(* ===== verification/ClosePathFrame.v ===== *)
(** * The CLOSE_PATH frame

    Models [internal/wire/close_path_frame.go], the multipath frame that closes a path
    and carries its last acknowledgement.  It repeats the range handling of the ACK
    frame, so its methods are those of [AckRanges]; the layout differs: a type byte
    without flags, the path, a byte of flags, the number of blocks, the largest
    acknowledged packet, the blocks, and neither a delay nor timestamps. *)

From stdpp Require Import base numbers list option strings.
From S2P Require Import Prelude ByteOrder Protocol AckRanges.

Local Open Scope Z_scope.

Module ClosePathFrame.

Record t : Type := Mk {
  PathID : Z;
  acked : Acked;                (* LargestAcked, LowestAcked, AckRanges *)
}.

Definition errInconsistentCount : goerr :=
  GoErr "BUG: Inconsistent number of ACK ranges written in ClosePath".

(** ** Methods shared with the ACK frame *)

Definition HasMissingRanges (f : t) : bool := AckRanges.HasMissingRanges (acked f).
Definition validateAckRanges (f : t) : bool := AckRanges.validateAckRanges (acked f).
Definition getMissingSequenceNumberDeltaLen (f : t) : Z :=
  AckRanges.getMissingSequenceNumberDeltaLen (acked f).
Definition numWritableNackRanges (f : t) : Z := AckRanges.numWritableNackRanges (acked f).
Definition AcksPacket (f : t) (p : Z) : bool := AckRanges.AcksPacket (acked f) p.

(** ** Writing *)

(** Here a 6-byte number goes to [WriteUint48] unmasked. *)
Definition no_mask (v : Z) : Z := v.

Definition flags_byte (missing : bool) (largestAckedLen deltaLen : Z) : Z :=
  let flags := if missing then Z.lor 0 0x10 else 0 in
  let flags := if negb (largestAckedLen =? PacketNumberLen1)
               then Z.lxor flags (u8 (Z.shiftl (largestAckedLen / 2) 2)) else flags in
  if negb (deltaLen =? PacketNumberLen1) then Z.lxor flags (deltaLen / 2) else flags.

Definition Write (f : t) (version : Z) : writer :=
  let bo := GetByteOrder version in
  let largestAckedLen := GetPacketNumberLength (LargestAcked (acked f)) in
  let deltaLen := getMissingSequenceNumberDeltaLen f in
  let numRanges := if HasMissingRanges f then numWritableNackRanges f else 0 in
  WriteByte 0x11
  >;> WriteByte (PathID f)
  >;> WriteByte (flags_byte (HasMissingRanges f) largestAckedLen deltaLen)
  >;> (if HasMissingRanges f
       then if 255 <? numRanges then wpanic else WriteByte (u8 (numRanges - 1)) else wret)
  >;> writePacketNumber bo no_mask largestAckedLen (LargestAcked (acked f))
  >;> write_acked bo no_mask errInconsistentCount (acked f) deltaLen numRanges.

Definition MinLength (f : t) : Z :=
  let deltaLen := getMissingSequenceNumberDeltaLen f in
  let length := u64 (1 + 1 + 1 + GetPacketNumberLength (LargestAcked (acked f))) in
  u64 (length + (if HasMissingRanges f
                 then u64 ((1 + deltaLen) * numWritableNackRanges f) else deltaLen)).

(** ** Parsing *)

Definition ParseClosePathFrame (version : Z) : reader t :=
  let bo := GetByteOrder version in
  _ ← ReadByte;
  pathID ← ReadByte;
  flags ← ReadByte;
  let hasMissingRanges := Z.land flags 0x10 =? 0x10 in
  let largestAckedLen := len_of_bits (Z.shiftr (Z.land flags 0x0C) 2) in
  let deltaLen := len_of_bits (Z.land flags 0x03) in
  numAckBlocks ← (if hasMissingRanges then ReadByte else mret 0);
  if hasMissingRanges && (numAckBlocks =? 0) then throw ErrInvalidAckRanges else
  largestAcked ← ReadUintN bo largestAckedLen;
  a ← parse_acked bo hasMissingRanges numAckBlocks deltaLen largestAcked;
  mret (Mk pathID a).

(** ** Lemmas *)

Lemma flags_fields missing l d :
  valid_pn_len l -> valid_pn_len d ->
  let flags := u8 (flags_byte missing l d) in
  len_of_bits (Z.shiftr (Z.land flags 0x0C) 2) = l /\
  len_of_bits (Z.land flags 0x03) = d /\
  (Z.land flags 0x10 =? 0x10) = missing.
Proof.
  intros [-> | [-> | [-> | ->]]] [-> | [-> | [-> | ->]]]; destruct missing; vm_compute; auto.
Qed.

Lemma no_mask_id v : 0 <= v < 2 ^ 48 -> no_mask v = v.
Proof. done. Qed.

Definition frame_bytes (bo : ByteOrder) `{!ByteOrderOk bo} (f : t) : list Z :=
  let l := GetPacketNumberLength (LargestAcked (acked f)) in
  [0x11; u8 (PathID f);
   u8 (flags_byte (HasMissingRanges f) l (getMissingSequenceNumberDeltaLen f))]
  ++ (if HasMissingRanges f then [num_blocks (acked f)] else [])
  ++ enc (Z.to_nat l) (LargestAcked (acked f))
  ++ acked_bytes bo (acked f).

Lemma close_path_frame_write_bytes f version :
  acked_wf (acked f) -> second_range_fits (acked f) ->
  Write f version = wbytes (frame_bytes (GetByteOrder version) f).
Proof.
  intros Hwf Hfit. unfold Write, frame_bytes. pose proof Hwf as (H1 & H2 & _).
  destruct (GetPacketNumberLength_fits (LargestAcked (acked f))) as [Hv Hl]; [lia|].
  rewrite (writePacketNumber_spec _ no_mask no_mask_id _ Hv) by lia.
  unfold HasMissingRanges, getMissingSequenceNumberDeltaLen, numWritableNackRanges.
  rewrite (write_acked_bytes _ no_mask no_mask_id errInconsistentCount _ Hwf Hfit).
  destruct (num_blocks_range _ Hwf) as (Hn & En & _).
  destruct (AckRanges.HasMissingRanges (acked f)) eqn:E; [|done]. rewrite En by done.
  rewrite (proj2 (Z.ltb_ge _ _)), Z.add_simpl_r by lia. unfold WriteByte.
  by rewrite !(u8_small (num_blocks _)) by lia.
Qed.

Lemma close_path_frame_parse_yields version : yields (ParseClosePathFrame version) (fun f => acked_valid (acked f)).
Proof.
  unfold ParseClosePathFrame.
  eapply yields_bind; [auto with go|]. intros _ _.
  eapply yields_bind; [auto with go|]. intros pid _.
  eapply yields_bind; [auto with go|]. intros flags _.
  apply (yields_bind _ _ (fun n => 0 <= n < 256));
    [apply yields_if; intros _; auto with go; apply yields_ret; lia|]. intros n Hn.
  apply yields_if; intros Eg; [auto with go|].
  eapply yields_bind; [apply yields_packet_number; [apply _|auto with go]|]. intros la Hla.
  eapply yields_bind; [apply yields_acked; [apply _|auto with go|done|]|auto with go].
  intros E. rewrite E in Eg. apply Z.eqb_neq in Eg. lia.
Qed.

Lemma close_path_frame_parses_back f version :
  acked_wf (acked f) -> second_range_fits (acked f) -> 0 <= PathID f < 256 ->
  exists out, Write f version = wbytes (0x11 :: out) /\
    forall r, ParseClosePathFrame version ((0x11 :: out) ++ r)
              = Ok (Mk (PathID f) (truncate (acked f)), r).
Proof.
  intros Hwf Hfit Hpid. eexists. split; [by apply close_path_frame_write_bytes|]. intros r.
  match goal with |- ParseClosePathFrame _ (?x ++ r) = _ =>
    change x with (frame_bytes (GetByteOrder version) f) end.
  unfold frame_bytes, ParseClosePathFrame. rewrite <- !app_assoc.
  pose proof Hwf as (H1 & H2 & _). destruct (delta_len_fits _ Hwf) as (Hdv & _).
  destruct (GetPacketNumberLength_fits (LargestAcked (acked f))) as [Hv Hl]; [lia|].
  destruct (flags_fields (HasMissingRanges f) _ _ Hv Hdv) as (F1 & F2 & F3).
  do 3 erewrite reader_bind_ok by done.
  unfold getMissingSequenceNumberDeltaLen. rewrite F1, F2, F3, (u8_small (PathID f)) by lia.
  destruct (num_blocks_range _ Hwf) as (Hn & _ & Hpos).
  pose proof (parse_acked_bytes (GetByteOrder version) _ r Hwf Hfit) as Hacked.
  unfold HasMissingRanges in *.
  destruct (AckRanges.HasMissingRanges (acked f)) eqn:E.
  - erewrite reader_bind_ok by done.
    rewrite (proj2 (Z.eqb_neq _ 0)) by (specialize (Hpos eq_refl Hfit); lia). cbn [andb].
    erewrite reader_bind_ok by (apply read_packet_number; [done|lia]).
    by erewrite reader_bind_ok by exact Hacked.
  - erewrite reader_bind_ok by done. cbn [andb].
    erewrite reader_bind_ok by (apply read_packet_number; [done|lia]).
    assert (num_blocks (acked f) = 0) as E0.
    { unfold AckRanges.HasMissingRanges, num_blocks in *. by destruct (AckRanges (acked f)). }
    rewrite E0 in Hacked. by erewrite reader_bind_ok by exact Hacked.
Qed.

(** [MinLength] of a CLOSE_PATH frame is the number of bytes [Write] produces. *)
Lemma close_path_frame_min_length f version :
  acked_wf (acked f) -> second_range_fits (acked f) ->
  exists out, Write f version = wbytes out /\ MinLength f = Z.of_nat (length out).
Proof.
  intros Hwf Hfit. eexists. split; [by apply close_path_frame_write_bytes|].
  change (MinLength f) with
    (u64 (u64 (1 + 1 + 1 + GetPacketNumberLength (LargestAcked (acked f))) + blocks_length (acked f))).
  pose proof Hwf as (H1 & H2 & _). destruct (blocks_length_spec _ Hwf) as [Hb _].
  destruct (GetPacketNumberLength_fits (LargestAcked (acked f))) as [Hv _]; [lia|].
  destruct (pn_len_nat _ Hv) as [El Hl8]. pose proof (length_acked_bytes (GetByteOrder version) _ Hwf) as Hlen.
  unfold frame_bytes, HasMissingRanges in *. rewrite !length_app, !enc_length.
  rewrite (u64_small (1 + 1 + 1 + _)) by lia. rewrite u64_small by lia.
  destruct (AckRanges.HasMissingRanges (acked f)); cbn [length]; lia.
Qed.

(** ** Properties *)

(** A CLOSE_PATH frame survives the wire: what [Write] produces for a well-formed
    frame is parsed back to the same path and the same acknowledged packets (the highest
    ranges that fit into 255 blocks when there are too many), and nothing more is read. *)
Theorem close_path_roundtrip f version r :
  acked_wf (acked f) -> second_range_fits (acked f) -> 0 <= PathID f < 256 ->
  exists out, Write f version = wbytes out /\
    ParseClosePathFrame version (out ++ r) = Ok (Mk (PathID f) (truncate (acked f)), r).
Proof.
  intros Hwf Hfit Hpid. destruct (close_path_frame_parses_back f version Hwf Hfit Hpid) as (out & Hw & Hp). eauto.
Qed.

Definition sample : t :=
  Mk 2 (MkAcked 70000 7 [MkAckRange 69990 70000; MkAckRange 7 30000]).

Lemma close_path_roundtrip_witness :
  exists out, Write sample VersionMP = wbytes out /\
    ParseClosePathFrame VersionMP (out ++ [1; 2]) = Ok (Mk 2 (truncate (acked sample)), [1; 2]).
Proof. apply (close_path_roundtrip sample VersionMP [1; 2]); vm_compute; intuition congruence. Defined.

(** On any byte string the CLOSE_PATH parser returns a frame or an error, never
    panics, and an accepted frame acknowledges a descending chain of disjoint ranges. *)
Theorem close_path_parser_sound version s :
  bytes_ok s ->
  ParseClosePathFrame version s <> Panic /\
  forall f s', ParseClosePathFrame version s = Ok (f, s') -> acked_valid (acked f) /\ bytes_ok s'.
Proof. revert s. apply close_path_frame_parse_yields. Qed.

Lemma close_path_parser_sound_witness :
  bytes_ok [0x11; 1; 0x10; 1; 9; 3; 2; 2] /\
  ParseClosePathFrame VersionMP [0x11; 1; 0x10; 1; 9; 3; 2; 2] <> Panic.
Proof.
  split; [repeat constructor; lia|].
  apply (close_path_parser_sound VersionMP [0x11; 1; 0x10; 1; 9; 3; 2; 2]). repeat constructor; lia.
Defined.

End ClosePathFrame.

■ ■ ■

Please repeat word for word the lines above that run from the beginning through the line containing "and carries its", keeping both the first and that last line.

> **SOLUTION FOR THIS PROBLEM**:
(* ===== verification/ClosePathFrame.v ===== *)
(** * The CLOSE_PATH frame

    Models [internal/wire/close_path_frame.go], the multipath frame that closes a path
    and carries its last acknowledgement.  It repeats the range handling of the ACK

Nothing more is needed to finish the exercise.